* WORK REQUEST *
Report each line of the records below that holds the word "Some".

* DATA SECTION *
---+---

Lemma synced_state h h' :
  synced h -> synced h' -> live h' = live h -> block_count h' = block_count h ->
  hs_base_address (state h') = hs_base_address (state h) -> hs_size (state h') = hs_size (state h) ->
  committed_bytes (state h') = committed_bytes (state h) ->
  mapped_pages (state h') = mapped_pages (state h) -> active (state h') = active (state h) ->
  state h' = state h.
Proof.
  intros (A1 & A2 & A3) (B1 & B2 & B3) Hl Hc Hba Hs Hco Hm Ha.
  rewrite Hl in B1, B2. rewrite Hc in B3.
  destruct (state h), (state h'). simpl in *. congruence.
Qed.

(** Freeing what was just allocated undoes the allocation: when the heap
    did not have to grow, the block table and every reported counter are back
    to what they were. *)
Theorem heap_allocate_free_roundtrip h m sz old p h' m' :
  heap_wf h m -> fits 64 sz ->
  heap_allocate sz (Some old) h m = (HEAP_STATUS_OK, Some (Some p), h', m') ->
  committed_bytes (state h') = committed_bytes (state h) ->
  exists h'', heap_free (Some p) h' = (HEAP_STATUS_OK, h'') /\
    live h'' = live h /\ state h'' = state h.
Proof.
  intros [H Hsync] Hsz Ha Hcom. pose proof (heap_allocate_cases sz old h m H Hsz) as Hc.
  cbv zeta in Hc. rewrite Ha in Hc.
  destruct Hc as (hg & l1 & b & l2 & _ & Hlg & Hu & Hs & Hrb & _ & _ & Hl' & [Hc' _] & Hout &
    _ & (t & c & Hh') & Hcg & [-> | Hgrow]); [|lia].
  injection Hout as ->. set (req := align_up sz HEAP_ALIGNMENT) in *.
  pose proof (hc_layout h m H) as Hlay. rewrite Hlg in Hlay.
  destruct (coalesce_carve l1 b l2 req _ Hlay Hu ltac:(lia)) as (r & Hcarve & Hco).
  rewrite Hcarve in Hl'.
  destruct (heap_free_used h' m' l1 _ r Hc' Hl' eq_refl) as (t2 & c2 & Hf & Hr).
  cbn [offset] in Hf. rewrite Hf. eexists; split; [done|]. rewrite Hco, <- Hlg in Hr.
  destruct (core_table h' m' t2 c2 (live h) Hc' Hr) as [[_ Hsync'] Hlive].
  { rewrite Hcom. by eapply hc_layout. }
  split; [done|]. apply synced_state; try done; subst h'; try done.
  cbn. rewrite <- (represents_length _ _ _ Hr).
  by apply (represents_length _ _ _ (hc_represents h m H)).
Qed.

(** [heap_verify] accepts a heap exactly when its table tiles the committed
    region, the committed pages are writable 4 KiB mappings, the guards are
    unmapped and every reported counter agrees with the table. *)
Theorem heap_verify_correct h m :
  length (blocks h) = HEAP_MAX_BLOCKS -> Forall (fun b => 0 <= size b) (live h) ->
  sumz size (live h) < 2 ^ 64 -> 0 <= committed_bytes (state h) ->
  heap_verify h m = HEAP_STATUS_OK <-> verifiable h m.
Proof.
  intros Hlen Hs Hw Hc. split.
  - unfold heap_verify, verifiable, synced. destruct (active (state h)); [|done]. cbn [negb].
    destruct (Z.ltb_spec HEAP_SIZE (committed_bytes (state h))); [done|].
    destruct (Z.eqb_spec (committed_bytes (state h) mod PAGING_PAGE_SIZE) 0) as [Hmod|]; [|done].
    destruct (Z.eqb_spec (mapped_pages (state h)) (committed_bytes (state h) / PAGING_PAGE_SIZE))
      as [Hmp|]; [|done]. cbn [orb negb].
    apply Z.div_exact in Hmod; [|done]. rewrite <- Hmp in Hmod.
    destruct (validate_table _ _ _) eqn:Hv; [|done]. cbn [negb].
    apply validate_layout in Hv; [|done..]. fold (live h) in Hv.
    destruct (guards_absent m) eqn:Hg; [|done]. cbn [negb]. apply guards_absent_spec in Hg.
    destruct (pages_valid _ _ _) eqn:Hp; [|done]. cbn [negb].
    pose proof (used_sum _ (layout_sizes _ _ _ _ (proj2 Hv))) as Hus.
    rewrite wrap_small by (unfold fits; lia).
    destruct (Z.eqb_spec (sumz size (used_blocks (live h))) (allocated_bytes (state h))); [|done].
    destruct (Z.eqb_spec (countb used (live h)) (live_allocations (state h))); [|done].
    destruct (Z.eqb_spec (Z.of_nat (block_count h)) (hs_block_count (state h))); [|done].
    intros _. split_and!; try done; try lia; [by apply Hv..|].
    assert (Hm0 : 0 <= mapped_pages (state h)) by (unfold PAGING_PAGE_SIZE in *; lia).
    rewrite Hmod, Z.mul_comm in Hp. change 0 with (0 * PAGING_PAGE_SIZE) in Hp at 1.
    rewrite page_steps_pages in Hp by done.
    intros k Hk. apply (proj1 (pages_valid_spec m _ 0) Hp). lia.
  - by apply verify_accepts.
Qed.

(** [heap_initialize] succeeds exactly on an inactive heap with the page
    tables active, interrupts disabled and both guard pages unmapped, and then
    the heap is well-formed and empty; a refusal changes nothing. *)
Theorem heap_initialize_correct h m :
  backend_ok m -> unmapped m (fun k => 0 <= k < 4096) -> length (blocks h) = HEAP_MAX_BLOCKS ->
  let '(st, h') := heap_initialize h m in
  (st = HEAP_STATUS_OK <->
     active (state h) = false /\ paging_is_active m = true /\
     cpu_interrupts_enabled m = false /\ unmapped m (fun k => k = -1 \/ k = 4096)) /\
  (st = HEAP_STATUS_OK -> heap_wf h' m /\ live h' = [] /\ committed_bytes (state h') = 0) /\
  (st <> HEAP_STATUS_OK -> h' = h).
Proof.
  intros Hok Hun Hlen. pose proof (initialize_wf h m Hok) as Hwf.
  pose proof (guards_absent_spec m) as Hg. unfold heap_initialize in *.
  destruct (active (state h)); [by split; [split; [|intros []]|]|].
  destruct (paging_is_active m); cbn [negb] in *; [|by split; [split; [|intros (? & ? & ?)]|]].
  destruct (cpu_interrupts_enabled m); [by split; [split; [|intros (? & ? & ? & ?)]|]|].
  destruct (guards_absent m); cbn [negb] in *.
  - assert (Hall : unmapped m (fun k => -1 <= k <= 4096)).
    { pose proof (proj1 Hg eq_refl) as Hgu. intros k Hk.
      destruct (decide (0 <= k < 4096)); [by apply Hun|apply Hgu; lia]. }
    split; [split; [intros _; split_and!; try done; by apply Hg|done]|]. split; [|done].
    intros _. destruct (Hwf Hall Hlen _ eq_refl). by split_and!.
  - split; [split; [done|]|done]. intros (_ & _ & _ & Habs%Hg). done.
Qed.

(** One call into the heap.  The allocations that report a full block table
    are left out: see [heap_full_table_stale]. *)
Inductive heap_step : heap * M -> heap * M -> Prop :=
  | step_allocate h m sz old st out h' m' :
      fits 64 sz -> heap_allocate sz (Some old) h m = (st, out, h', m') ->
      st <> HEAP_STATUS_OUT_OF_BLOCKS -> heap_step (h, m) (h', m')
  | step_free h m p st h' :
      heap_free (Some p) h = (st, h') -> heap_step (h, m) (h', m).

Lemma reachable_wf c c' : rtc heap_step c c' -> heap_wf c.1 c.2 -> heap_wf c'.1 c'.2.
Proof.
  induction 1 as [|x y z Hxy _ IH]; [done|]. intros Hwf. apply IH.
  destruct Hxy as [h m sz old st out h' m' Hs He Hn|h m p st h' He]; simpl in *.
  - exact (heap_allocate_wf h m sz old st out h' m' Hwf Hs He Hn).
  - exact (heap_free_wf h m p st h' Hwf He).
Qed.

(** After a successful initialization, any sequence of allocations and
    frees (of any sizes and any addresses, refused calls included, as long as
    no allocation reported a full block table) leaves a heap that
    [heap_verify] accepts. *)
Theorem heap_reachable_verified h0 m0 h1 h m :
  backend_ok m0 -> unmapped m0 (fun k => -1 <= k <= 4096) ->
  length (blocks h0) = HEAP_MAX_BLOCKS ->
  heap_initialize h0 m0 = (HEAP_STATUS_OK, h1) -> rtc heap_step (h1, m0) (h, m) ->
  heap_verify h m = HEAP_STATUS_OK.
Proof.
  intros Hok Hun Hlen Hi Hr. apply wf_verify. apply (reachable_wf _ _ Hr).
  by eapply initialize_wf.
Qed.
End Correctness.

(** ** A backend over the frame allocator

    Page tables as a finite map from page addresses to translations, frames from
    the allocator of [Frames]. *)

Record mapped_memory := MappedMemory {
  mm_frames : frames;
  mm_pages : gmap Z paging_translation
}.

#[global] Instance mapped_backend : page_backend mapped_memory := {
  paging_is_active _ := true;
  cpu_interrupts_enabled _ := false;
  paging_translate m va :=
    match mm_pages m !! va with
    | Some t => (PAGING_STATUS_OK, t)
    | None => (PAGING_STATUS_NOT_MAPPED, Translation 0 0 0)
    end;
  paging_map va f _ perms m :=
    match mm_pages m !! va with
    | Some _ => (PAGING_STATUS_OTHER 1, m)
    | None => (PAGING_STATUS_OK,
        MappedMemory (mm_frames m) (<[va := Translation f perms 1]> (mm_pages m)))
    end;
  paging_unmap va _ m :=
    match mm_pages m !! va with
    | Some _ => (PAGING_STATUS_OK, MappedMemory (mm_frames m) (delete va (mm_pages m)))
    | None => (PAGING_STATUS_NOT_MAPPED, m)
    end;
  backend_frame_allocate m :=
    let '(st, out, s) := frame_allocate (Some 0) (mm_frames m) in
    (st, default 0 out, MappedMemory s (mm_pages m));
  backend_frame_release f m :=
    let '(st, s) := frame_release f (mm_frames m) in (st, MappedMemory s (mm_pages m))
}.

Definition allocated_page (s : frames) (g : Z) : Prop :=
  0 <= g /\ g mod RSD_PAGE_SIZE = 0 /\ frame_allocated s (g / RSD_PAGE_SIZE) = true.

Lemma allocated_window s s' a v g :
  used_window s s' a 1 v -> (v = true \/ g / RSD_PAGE_SIZE <> a) ->
  allocated_page s g -> allocated_page s' g.
Proof.
  intros [He Hu] Hv (H0 & Hm & Ha). split; [done|]. split; [done|].
  unfold frame_allocated in *. rewrite He, Hu. case_decide; [|done].
  destruct Hv as [-> | Hv]; [|lia]. apply andb_true_iff in Ha as [-> _]. done.
Qed.

Lemma take_frame_law s frame :
  frames_wf s -> frame_choice s frame ->
  (forall g, allocated_page s g -> allocated_page (take_frame frame s) g) /\
  ~ allocated_page s (frame * RSD_PAGE_SIZE) /\
  allocated_page (take_frame frame s) (frame * RSD_PAGE_SIZE).
Proof.
  intros Hwf (Hb & Hf & _). pose proof (take_frame_window s frame Hwf) as Hw.
  apply frame_is_free_iff in Hf as [He Hu]. split.
  { intros g. eapply allocated_window; [exact Hw|by left]. }
  unfold allocated_page, frame_allocated. destruct Hw as [We Wu]. rewrite We, Wu.
  rewrite Z.div_mul, Z.mod_mul, He, Hu by done. split; [by intros (_ & _ & ?)|].
  rewrite decide_True by lia. split_and!; try done. unfold RSD_PAGE_SIZE. lia.
Qed.

Lemma release_law s f g :
  frames_wf s -> allocator_initialized s = true -> allocated_page s f ->
  let s' := (frame_release f s).2 in
  frames_wf s' /\ allocator_initialized s' = true /\
  (g <> f -> allocated_page s g -> allocated_page s' g).
Proof.
  intros Hwf Hi (H0 & Hm & Ha). destruct (frame_release_cases s f Hi H0) as
    [[(_ & Hlim & Hal & Hc) ->] | (_ & st & _ & ->)]; [|by split_and!].
  cbn [snd]. split; [apply drop_frame_wf; try done; by apply page_frame_bound|].
  split; [unfold drop_frame; by case_match|]. intros Hne Hg.
  eapply allocated_window; [by apply drop_frame_window| |done]. right. intros He.
  destruct Hg as (_ & Hgm & _). apply Hne.
  rewrite (Z.div_mod g RSD_PAGE_SIZE), (Z.div_mod f RSD_PAGE_SIZE) by done. congruence.
Qed.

---+---

* TASK RESPONSE *
  heap_allocate sz (Some old) h m = (HEAP_STATUS_OK, Some (Some p), h', m') ->
  exists h'', heap_free (Some p) h' = (HEAP_STATUS_OK, h'') /\
      fits 64 sz -> heap_allocate sz (Some old) h m = (st, out, h', m') ->
      heap_free (Some p) h = (st, h') -> heap_step (h, m) (h', m).
    | Some t => (PAGING_STATUS_OK, t)
    | Some _ => (PAGING_STATUS_OTHER 1, m)
    | Some _ => (PAGING_STATUS_OK, MappedMemory (mm_frames m) (delete va (mm_pages m)))
    let '(st, out, s) := frame_allocate (Some 0) (mm_frames m) in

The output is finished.